Imagine a young Joe Van Niekerk, who burst onto the international senior scene in his early twenties on the back of his freakish athletic ability and then coach Harry Viljoen's confidence and how different his path could have been had Harry selected another bright star in his place.
Here he is nearly a decade later (not even having reached thirty) 50 odd Bok caps to his name and the captain of a Toulon side that has had a great year and find's itself facing Clermont in the Top 14 semi-final and a European Cup final against the Cardiff Blues.
Last year Joe was sitting next to me nudging me awake as the 14th speaker took the mic and even then I had a sense of the grand scheme of decisions and events that led the both of us to that very point in our lives.
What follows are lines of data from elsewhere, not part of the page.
(** C35: only the password signs in.  A sign-in that succeeds was counted and admitted by the
    limiter under a key of the client, the tenant and the subject together; its credentials
    name a row of the tenant that is not disabled and whose stored hash the password
    verifies; where the trail is required ([audit_fail_closed]) its event is on the trail in
    that principal's name; and its token, in the body for a program and in an HttpOnly cookie
    (with TLS where deployed) for a browser, decodes to exactly that principal until it
    expires.  Credentials that name no such row change nothing and are refused with one of
    four statuses, or with the driver's error where the tenant or the subject has a NUL;
    once admitted, a missing tenant, a missing or disabled account and a wrong password are
    all the same 401.  No sign-in, refused or not, changes anything of an account but the
    encoding of its password, which the right password may renew before the trail refuses
    it. *)
Theorem only_the_password_signs_in `{AuditEnv} casefold hmac jwt_encode jwt_decode verify_hash needs_rehash hasher_hash st now jti ip
    q redis d w r d' w' :
  identities_ok d →
  login casefold hmac jwt_encode verify_hash needs_rehash hasher_hash st now jti ip q redis (d, w) = (r, (d', w')) →
  let counted := limiter_check (limiter_of st) redis now (login_attempts_per_window st) (login_window_seconds st)
    (limit_key hmac st "login" (login_subject casefold ip q) (login_window_seconds st)) w in
  (∀ resp ck, r = Ok (resp, ck) →
     (∃ dec, counted = (Ok dec, w') ∧ ld_allowed dec = true) ∧
     ∃ t row p, signs_in verify_hash q d t row ∧ entered t row = Ok p ∧
       let token := issue_token jwt_encode (access_token_ttl_seconds st) now jti None p in
       (if lq_browser_session q then lr_access_token resp = None ∧ ∃ c, ck = Some c ∧ ck_value c = token ∧
            ck_httponly c = true ∧ (deployed (environment st) = true → ck_secure c = true)
        else lr_access_token resp = Some token ∧ ck = None) ∧
       (audit_fail_closed st = true → signed_in_event p d d') ∧
       (jwt_reads_back jwt_encode jwt_decode (claims_of (access_token_ttl_seconds st) now jti None p) →
        ∀ now', seconds (unix now) <= now' < seconds (unix (now + seconds (access_token_ttl_seconds st))) →
          decode_token jwt_decode true None now' token d' = (Ok p, d'))) ∧
  ((∀ t row, ¬ signs_in verify_hash q d t row) →
     d' = d ∧
     ((∃ c, r = Raise (HTTPException c) ∧ In c [401; 422; 429; 503]) ∨
      r = Raise (OtherError "DataError") ∧ no_nul (lq_tenant q) && no_nul (lq_subject q) = false) ∧
     (valid_login q = true → no_nul (lq_tenant q) && no_nul (lq_subject q) = true → (∃ dec w1, counted = (Ok dec, w1) ∧ ld_allowed dec = true) → r = Raise (HTTPException 401))) ∧
  map hashless (principals d') = map hashless (principals d).
Proof.
  intros W E counted. unfold login in E. unfold guard at 1 in E. destruct (valid_login q) eqn:Ev; [rewrite run_ret_bind in E|].
  2: { injection E as <- <- <-. split; [done|]. split; [|done]. intros _. split; [done|]. split; [|done]. left. exists 422. cbn. tauto. }
  unfold bind at 1 in E. destruct (count_attempt casefold hmac st now ip q redis (d, w)) as [cr [d0 w1]] eqn:Ec.
  apply count_attempt_run in Ec as [Hd Hc]. fold counted in Hc. cbn [fst snd] in *. subst d0.
  destruct Hc as [(dec & -> & Hc)|[-> [x Hc]]].
  2: { injection E as <- <- <-. split; [done|]. split; [|done]. intros _. split; [done|]. split; [left; exists 503; cbn; tauto|].
       intros _ _ (dec & w2 & Hc' & _). rewrite Hc' in Hc. done. }
  unfold guard at 1 in E. destruct (ld_allowed dec) eqn:Ea; [rewrite run_ret_bind in E|].
  2: { injection E as <- <- <-. split; [done|]. split; [|done]. intros _. split; [done|]. split; [left; exists 429; cbn; tauto|].
       intros _ _ (dec' & w2 & Hc' & Ha). rewrite Hc in Hc'. injection Hc' as <- _. congruence. }
  unfold bind at 1, on_db at 1, authenticated_or_401, try_except in E. cbn [fst snd] in E.
  destruct (authenticate_run verify_hash needs_rehash hasher_hash q d W) as [(t & row & d1 & Hin & Er & Hd1 & Hh)|[[Hno Er]|[Hnul Er]]]; rewrite Er in E.
  2: { injection E as <- <- <-. split; [done|]. split; [|done]. intros _. split; [done|]. split; [left; exists 401; cbn; tauto|done]. }
  2: { injection E as <- <- <-. split; [done|]. split; [|done]. intros _. split; [done|]. split; [by right|]. intros _ Hok. congruence. }
  assert (Hyes : (∀ t row, ¬ signs_in verify_hash q d t row) → False) by (intros Hno; by apply (Hno t row)).
  destruct (entered t row) as [p|e] eqn:Ep.
  2: { unfold entered in Ep. assert (e = ValueError "not a valid Role or ActorType") as -> by (destruct (roles_of_values (pr_roles row)), (actor_type_of_value (pr_actor_type row)); congruence).
       injection E as <- <- <-. split; [done|]. split; [|done]. by intros Hno; destruct (Hyes Hno). }
  unfold bind at 1, on_db at 1 in E. cbn [fst snd] in E. destruct (record_login st now p d1) as [rr d2] eqn:El.
  apply record_login_run in El as [Ho Hl]. assert (Hp2 : principals d2 = principals d1) by by rewrite (only_audit_keeps principals d1 d2).
  destruct Hl as [[-> _]|[-> Hl]]; injection E as <- <- <-; rewrite Hp2.
  { split; [done|]. split; [|done]. by intros Hno; destruct (Hyes Hno). }
  split; [|split; [by intros Hno; destruct (Hyes Hno)|done]].
  intros resp ck [= <- <-]. split; [by exists dec|]. exists t, row, p. split; [done|]. split; [done|]. split; [|split].
  - cbn. destruct (lq_browser_session q); [|done]. split; [done|]. by eexists.
  - intros Hf. specialize (Hl Hf) as (ev & H1 & H2). exists ev. rewrite H1, Hd1. by split.
  - intros Hjwt now' Ht. rewrite <- Hp2 in Hh. destruct (entered_current verify_hash q d t row p d2 W Hin Ep Hh) as (H1 & H2 & row' & H3).
    by apply (issued_token_decodes _ _ _ _ _ _ _ _ _ row').
Qed.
In my case it was the decision to pose for Playgirl that led to the subsequent string of films and small bit movie parts. No, I'm not talking about that bit! I mean like the size of the appearances! Nothing else...seriously...stop it.
So while I was sitting there marveling at just how many people had turned out to the event, the absolute bizarreness of the context I found myself in didn't escape me. Let me just reiterate how amazingly passionate the Toulon supporters are, when I say I have never seen anything like it, I mean it. Not even those dudes at Loftus Versfeld painted blue with rings in their noses hold a candle to the Toulon supporters and hence the packed auditorium with queues of people jostling to try find their way inside.
So I continue to marvel! How is it that after growing up running round the field's of S.A.C.S. Junior school (Percy Montgomery's Alma Mater) barefoot with my young mates, worrying more about who was invited to whose birthday party .I now find myself watching Jonny throwing his best French around on stage while Felipe Contempomi and Tana Umaga look on?
How did this team of such varied individuals make it to the same place in the south of France after playing against each other for so many years before, and how did we find ourselves coming to the business end of a successful competition where we have found the very differences between each other and our varied backgrounds, to be our strength?
Is it coincidence or fate that brought us to this point? Is it that the immense amount of decisions and obstacles faced and opportunities taken have been designed in a way that we would all intersect our stories at this point in our lives?
I guess those are questions of a far more philosophical nature but no matter what realist/nihilist/fatalist theories you may have; it's very hard to deny the beauty of this moment.
So anyway, as we look ahead to the final stages of the season, both the European Cup and Heineken Cup take on a very French flavour demonstrating just how strong French rugby is this year we buckle down for the week leading up to our semi-final clash I cannot express enough just how proud of what we've done as a team, and what I have achieved personally since I have joined the club.
When I arrived just short of two years ago, we were facing relegation at the bottom of the Top 14 table, since then we have experienced a gradual and successful climb to where we are now.
Finishing that season with a great run of wins towards the end of the season leaving us well out of relegation fears and strongly mid-table (a very Bath-esque turn around); and this year has seen us remain unbeaten since January this year. Ironically our last loss was against Clermont, (I didn't play...*cough* *cough*) plus were in a European final to boot.
Itll be even the more special if we manage to come away with some silverware at the end of the season, in both if my wishes permit, but either way as a club weve come full- circle, something Im proud to have been a part of.
Hope to have you all behind us against Clermont in Saint Etienne on Saturday.